Breastfeeding has been an ordeal. Because we got a late start with Anders because of his NICU stay, he was hard to get interested. Additionally, we were so freaked out about them both eating enough that we were heavily supplementing with formula — or is it the other way since it was mostly formula? Because of this and relying on pumped milk through bottles, it’s been hard to get the boys to try hard enough to get breastfed. They’re getting better now, but the guilt that all of the books and blogs impart has made it difficult and a bit like we were failing the boys for some time. This should not be the objective of so many self-proclaimed experts who are hurting more than helping. Luckily we found a meetup group locally that we’re trying out tomorrow that may help a little. Or it could potentially make it feel way worse. Time will tell.
For me, a big source of anxiety is trying to be an equal partner. I’m at a big disadvantage since I can’t feed them directly — though Axel keeps trying to get food from my finger. We’ve been splitting nightly diaper and feeding duties between the lads, but during the day it’s a bit harder for me. I try to mostly help with chores or other household tasks while the feeding is going on, sometimes prepping the next child for feeding with diaper changing and bottle prep, but can’t help sometimes feel I’m not doing enough.
Worries about telling the twins apart have so far been unfounded. There was a brief scare one night in a sleepy haze in the dark where got confused by swapping sides, but quickly figured it out with the lights on. Other twin parents said they could easily figure it out, and so far that seems true. Now that they are closing in on similar weights, it’s getting a bit harder though.
Luckily Anders has his Zoolander face and Axel has an Usain Bolt finishing pose that are so far unique. They have begun mirroring each other — the other day one had hiccups and the other started hiccuping too with no cause — so heaven help us if they start mirroring each other’s poses. Though when they do, it’s the best thing ever.
The boys had some family time this weekend with their cousins. It was hard to decide if we should encourage bonding now since the cousins were so interested, or keep them away to prevent germs. We kind of played the middle. At least they didn’t ask where the babies had come from. I would have sent them back to their mother.

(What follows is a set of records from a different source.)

(** * dedupe: the content-addressed line store and its binary codec

    A shallow embedding of [final_dedupe_cli.py] (classes [HashStore] and
    [DedupeEngine], function [main]) together with the parts of the sibling
    tool [collision_dedup_cli.py] that the properties below compare it with.

    Text is modelled as [string] (a Python [str] seen through its UTF-8
    bytes), binary data as [list byte], the dictionary [HashStore.store] as a
    [gmap string string] keyed by the eight-digit hexadecimal digest, and
    everything the program does to the outside world (printing, writing
    files, leaving with an exit status) as explicit state and outcomes. *)

From Stdlib Require Import ZArith List Bool Lia.
From Stdlib.Strings Require Import Ascii String Byte.
From stdpp Require Import base option list strings pretty gmap fin_maps.

Local Open Scope string_scope.
Local Open Scope list_scope.
Local Open Scope Z_scope.

(** ** Bytes and hexadecimal text *)

Module Bytes.

Definition to_Z (b : byte) : Z := Z.of_N (Byte.to_N b).

(** The byte whose value is [z mod 256]. *)
Definition of_Z (z : Z) : byte :=
  match Byte.of_N (Z.to_N (Z.land z 255)) with
  | Some b => b
  | None => x00
  end.

Definition of_string (s : string) : list byte := list_byte_of_string s.

Definition hex_digit (n : N) : ascii :=
  match n with
  | 0 => "0" | 1 => "1" | 2 => "2" | 3 => "3" | 4 => "4" | 5 => "5"
  | 6 => "6" | 7 => "7" | 8 => "8" | 9 => "9" | 10 => "a" | 11 => "b"
  | 12 => "c" | 13 => "d" | 14 => "e" | _ => "f"
  end%N%char.

(** [bytes.hex()]: two lower-case digits per byte, high nibble first. *)
Fixpoint hex (bs : list byte) : string :=
  match bs with
  | [] => EmptyString
  | b :: rest =>
      String (hex_digit (N.div (Byte.to_N b) 16))
        (String (hex_digit (N.modulo (Byte.to_N b) 16)) (hex rest))
  end.

(** Value of one hexadecimal digit, and the byte written by two of them
    (the inverse of [hex] on one byte, as [bytes.fromhex] computes it). *)
Definition digit_value (c : ascii) : N :=
  let n := N_of_ascii c in
  if (n <? 58)%N then (n - 48)%N else (n - 87)%N.

Definition fromhex2 (hi lo : ascii) : byte :=
  of_Z (Z.of_N (16 * digit_value hi + digit_value lo)).

End Bytes.

(** ** The [xxhash] library: 32-bit xxHash

    [xxhash.xxh32(data, seed)] builds a hash object; [intdigest] is the
    32-bit value, [digest] its four bytes in big-endian order and
    [hexdigest] the hexadecimal text of [digest]. *)

Module xxhash.

Definition PRIME32_1 : Z := 2654435761.
Definition PRIME32_2 : Z := 2246822519.
Definition PRIME32_3 : Z := 3266489917.
Definition PRIME32_4 : Z := 668265263.
Definition PRIME32_5 : Z := 374761393.

Definition wrap32 (x : Z) : Z := x mod 4294967296.

Definition rotl32 (x : Z) (r : Z) : Z :=
  wrap32 (Z.lor (Z.shiftl x r) (Z.shiftr (wrap32 x) (32 - r))).

Definition read32le (b0 b1 b2 b3 : byte) : Z :=
  Bytes.to_Z b0 + Z.shiftl (Bytes.to_Z b1) 8
  + Z.shiftl (Bytes.to_Z b2) 16 + Z.shiftl (Bytes.to_Z b3) 24.

Definition round (acc input : Z) : Z :=
  wrap32 (rotl32 (wrap32 (acc + input * PRIME32_2)) 13 * PRIME32_1).

(** The accumulator loop: one step per complete 16-byte stripe; returns
    the four lanes and the bytes left over. *)
Fixpoint stripes (v1 v2 v3 v4 : Z) (data : list byte)
  : Z * Z * Z * Z * list byte :=
  match data with
  | a0 :: a1 :: a2 :: a3 :: b0 :: b1 :: b2 :: b3
    :: c0 :: c1 :: c2 :: c3 :: d0 :: d1 :: d2 :: d3 :: rest =>
      stripes (round v1 (read32le a0 a1 a2 a3))
              (round v2 (read32le b0 b1 b2 b3))
              (round v3 (read32le c0 c1 c2 c3))
              (round v4 (read32le d0 d1 d2 d3)) rest
  | _ => (v1, v2, v3, v4, data)
  end.

(** The tail: whole 4-byte words first, then single bytes. *)
Fixpoint finalize (h : Z) (data : list byte) : Z :=
  match data with
  | b0 :: b1 :: b2 :: b3 :: rest =>
      finalize
        (wrap32 (rotl32 (wrap32 (h + read32le b0 b1 b2 b3 * PRIME32_3)) 17
                 * PRIME32_4)) rest
  | b0 :: rest =>
      finalize
        (wrap32 (rotl32 (wrap32 (h + Bytes.to_Z b0 * PRIME32_5)) 11
                 * PRIME32_1)) rest
  | [] => h
  end.

Definition avalanche (h : Z) : Z :=
  let h := Z.lxor h (Z.shiftr h 15) in
  let h := wrap32 (h * PRIME32_2) in
  let h := Z.lxor h (Z.shiftr h 13) in
  let h := wrap32 (h * PRIME32_3) in
  Z.lxor h (Z.shiftr h 16).

Definition XXH32 (data : list byte) (seed : Z) : Z :=
  let len := Z.of_nat (length data) in
  let '(h, rest) :=
    if 16 <=? len then
      let '(v1, v2, v3, v4, rest) :=
        stripes (wrap32 (seed + PRIME32_1 + PRIME32_2))
                (wrap32 (seed + PRIME32_2))
                (wrap32 seed)
                (wrap32 (seed - PRIME32_1)) data in
      (wrap32 (rotl32 v1 1 + rotl32 v2 7 + rotl32 v3 12 + rotl32 v4 18),
       rest)
    else (wrap32 (seed + PRIME32_5), data) in
  avalanche (finalize (wrap32 (h + len)) rest).

(** A hash object, as returned by [xxhash.xxh32(...)]. *)
Record xxh32 : Type := Build_xxh32 { intdigest : Z }.

Definition xxh32_new (text : string) (seed : Z) : xxh32 :=
  {| intdigest := XXH32 (Bytes.of_string text) seed |}.

Definition digest (h : xxh32) : list byte :=
  [ Bytes.of_Z (Z.shiftr (intdigest h) 24);
    Bytes.of_Z (Z.shiftr (intdigest h) 16);
    Bytes.of_Z (Z.shiftr (intdigest h) 8);
    Bytes.of_Z (intdigest h) ].

Definition hexdigest (h : xxh32) : string := Bytes.hex (digest h).

End xxhash.

Arguments xxhash.digest : simpl never.
Arguments xxhash.hexdigest : simpl never.

(** ** Text lines *)

Definition newline : ascii := "010"%char.

(** [str.rstrip('\n')]: drops every trailing newline character. *)
Fixpoint rstrip_nl (s : string) : string :=
  match s with
  | EmptyString => EmptyString
  | String c rest =>
      match rstrip_nl rest with
      | EmptyString => if Ascii.eqb c newline then EmptyString
                       else String c EmptyString
      | r => String c r
      end
  end.

(** Truth value of a Python string: only the empty string is false. *)
Definition truthy (s : string) : bool :=
  match s with EmptyString => false | _ => true end.

(** ** Exceptions and what is printed *)

(** The exception classes that matter here. [IOError] is Python 3's alias
    of [OSError]; [FileNotFoundError] and [gzip.BadGzipFile] derive from it,
    [EOFError], [pickle.UnpicklingError] and [zlib.error] do not. *)
Inductive exn : Type :=
| OSError | FileNotFoundError | BadGzipFile
| UnpicklingError | EOFError | ZlibError | OtherException.

Definition is_IOError (e : exn) : bool :=
  match e with
  | OSError | FileNotFoundError | BadGzipFile => true
  | _ => false
  end.

Definition is_UnpicklingError (e : exn) : bool :=
  match e with UnpicklingError => true | _ => false end.

Definition is_EOFError (e : exn) : bool :=
  match e with EOFError => true | _ => false end.

Definition is_BadGzipFile (e : exn) : bool :=
  match e with BadGzipFile => true | _ => false end.

Definition exn_name (e : exn) : string :=
  match e with
  | OSError => "OSError" | FileNotFoundError => "FileNotFoundError"
  | BadGzipFile => "BadGzipFile" | UnpicklingError => "UnpicklingError"
  | EOFError => "EOFError" | ZlibError => "zlib.error"
  | OtherException => "Exception"
  end.

(** One constructor per [print] call of [final_dedupe_cli.py]. *)
Inductive printed : Type :=
| LoadedStore (db_path : string)
| WarnLoadFailed (db_path : string) (e : exn)
| NoExistingStore (db_path : string)
| SavedStore (db_path : string)
| ErrorSave (db_path : string) (e : exn)
| WarnCollision (hash_hex original rejected : string)
| NoFilesFound (glob_pattern : string)
| ProcessingFile (filepath : string)
| ErrorProcessing (filepath : string) (e : exn)
| SeedingComplete
| TotalLines (n : nat)
| NewUniqueLines (n : nat)
| ErrorInputNotFound (input_file : string)
| EncodingStart (input_file output_file : string)
| EncodingComplete
| ErrorFileProcessing (e : exn)
| ErrorHashFileNotFound (hash_file : string)
| DecodingStart (hash_file : string)
| BlankLine                          (* print() *)
| TextLine (text : string)           (* print(store[key]) *)
| WarnIncomplete
| WarnHashNotFound (hash_hex : string)
| DecodingComplete
| ErrorDecoding (e : exn)
(* the [print] calls of the seed action of [collision_dedup_cli.py] *)
| C_Loaded (n : nat) (blob_path : string)
| C_WarnLoadFailed (blob_path : string) (e : exn)
| C_UnexpectedLoadError (e : exn)
| C_Saved (n : nat) (blob_path : string)
| C_ErrorWrite (blob_path : string) (e : exn)
| C_WarnCollision (item_hash existing ignored : string)
| C_Seeding (db_path glob_pattern : string)
| C_WarnNoFiles (glob_pattern : string)
| C_ProcessingFile (file_path : string)
| C_ErrorFileNotFound (file_path : string)
| C_UnexpectedError (file_path : string) (e : exn)
| C_SeedingComplete
| C_Processed (n_files n_lines : nat)
| C_Added (n : nat).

Forming that familiar bond is super important for the boys. Though my family is small, I always valued time spent with grandparents, aunts, uncles, and cousins growing up and want the boys to have the same. Facetime has become a hugely used app in the last week, both for staying connected with family and for use as a temporary monitor between computers. Hopefully this weekend they’ll get to meet their great grandfather in person as well as their great-aunt. Maybe they’ll get to see a bit of Lehigh as well.
One thing I had hoped to do before going back was to take them out to eat, just to prove it could be done. I’ve realized that probably isn’t going to happen though as they aren’t supposed to be in crowded areas until they are older and vaccinated. We may try to take them to a winery or brewery though, where we can have them in fresh air, but still enjoy being out of the house. But that’s a topic for next week!
I’ll do my best to check in then, but who knows what surprises the next week will bring. It’s been a crazy ride so far, and the craziness keeps on coming. But we’re doing our best to roll with the punches and learning a ton on the way. It’s really bringing a new perspective to priorities in our lives.